====== Material for this task

(** * Pursuit-and-detection core of the cat-and-mouse simulation

    A shallow embedding of the JavaScript sources (Vector2D, MathUtils,
    Agent, Ligeirinho, Frajola, the three strategies, DetectionSystem,
    CollisionDetector, PhysicsEngine and the Simulation loop) together
    with the properties stated about them.

    Numbers.  A JavaScript [number] is modelled as a real number [R]:
    [Math.sqrt] is [sqrt], [Math.min]/[Math.max] are [Rmin]/[Rmax],
    [Math.cos]/[Math.sin] are [cos]/[sin].  Rounding, infinities and NaN
    are outside that model.  Comparisons that the code uses as conditions
    are the boolean functions [js_lt], [js_gt], ... below.  The
    properties of the code stated over [R] are those that do not depend
    on rounding: the outcome of a comparison between computed values,
    which branch is taken, which object is written, counters and lists.
    The methods whose result does depend on rounding
    ([Vector2D.normalize], [setMagnitude], [limit] and the updates built
    on them) are given a second time over binary64 floating-point
    numbers, in the module [Double].  Lemmas on the magnitude that a
    rescaling reaches ([magnitude_normalize], [limit_over_reals], ...)
    hold in exact arithmetic and say so; they serve the run of concrete
    values of the section on the Patrol strategy, where the target
    leaves the arena by a margin far wider than any rounding.

    Objects.  A method that mutates its receiver and returns [this] is a
    function returning the new value of the receiver.  Objects that are
    shared by reference (the target held by the chaser, the strategy
    held by the chaser) live in an explicit store and are named by a
    reference.  Logging, rendering, audio, the trail of past positions
    and the statistics collaborator are left out: they never feed back
    into the state modelled here. *)

From Stdlib Require Import Floats.
From Stdlib Require Import Reals Lra Lia List Bool ZArith.
Import ListNotations.

Local Open Scope R_scope.

(** ** Comparisons on numbers, as conditions *)

Definition js_lt (a b : R) : bool := if Rlt_dec a b then true else false.
Definition js_gt (a b : R) : bool := if Rgt_dec a b then true else false.
Definition js_le (a b : R) : bool := if Rle_dec a b then true else false.
Definition js_ge (a b : R) : bool := if Rge_dec a b then true else false.
(** [a !== b] on numbers. *)
Definition js_neq (a b : R) : bool := if Req_dec_T a b then false else true.

(** ** MathUtils.js *)

Module MathUtils.

Definition clamp (value min max : R) : R := Rmin (Rmax value min) max.

Definition lerp (start end_ t : R) : R := start + (end_ - start) * t.

Definition map (value inMin inMax outMin outMax : R) : R :=
  ((value - inMin) * (outMax - outMin)) / (inMax - inMin) + outMin.

(** The two [while] loops of [angleDifference] each add or remove a
    full turn per round; over the reals [turns d] rounds are always
    enough.  (On doubles an angle so large that removing a turn does not
    change it keeps the loop running; that is outside this model.) *)
Definition turns (d : R) : nat := Z.to_nat (up (Rabs d / (2 * PI))).

Fixpoint lower (fuel : nat) (diff : R) : R :=
  match fuel with
  | O => diff
  | S k => if js_gt diff PI then lower k (diff - PI * 2) else diff
  end.

Fixpoint raise (fuel : nat) (diff : R) : R :=
  match fuel with
  | O => diff
  | S k => if js_lt diff (- PI) then raise k (diff + PI * 2) else diff
  end.

Definition angleDifference (angle1 angle2 : R) : R :=
  let diff := angle2 - angle1 in
  let diff := lower (turns diff) diff in
  raise (turns diff) diff.

(** [normalizeAngle]: the same two loops, towards [0, 2 PI). *)
Fixpoint raise0 (fuel : nat) (angle : R) : R :=
  match fuel with
  | O => angle
  | S k => if js_lt angle 0 then raise0 k (angle + PI * 2) else angle
  end.

Fixpoint lower2 (fuel : nat) (angle : R) : R :=
  match fuel with
  | O => angle
  | S k => if js_ge angle (PI * 2) then lower2 k (angle - PI * 2) else angle
  end.

Definition normalizeAngle (angle : R) : R :=
  let angle := raise0 (turns angle) angle in
  lower2 (turns angle) angle.

Definition distance (x1 y1 x2 y2 : R) : R :=
  let dx := x2 - x1 in
  let dy := y2 - y1 in
  sqrt (dx * dx + dy * dy).

Definition distanceSquared (x1 y1 x2 y2 : R) : R :=
  let dx := x2 - x1 in
  let dy := y2 - y1 in
  dx * dx + dy * dy.

Definition pointInRect (px py rx ry rw rh : R) : bool :=
  js_ge px rx && js_le px (rx + rw) && js_ge py ry && js_le py (ry + rh).

Definition pointInCircle (px py cx cy radius : R) : bool :=
  js_le (distanceSquared px py cx cy) (radius * radius).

============

> **Work to be completed**
For the data above, give the number of lines in which the word "radius" appears, and nothing more.

> **Task answer**
2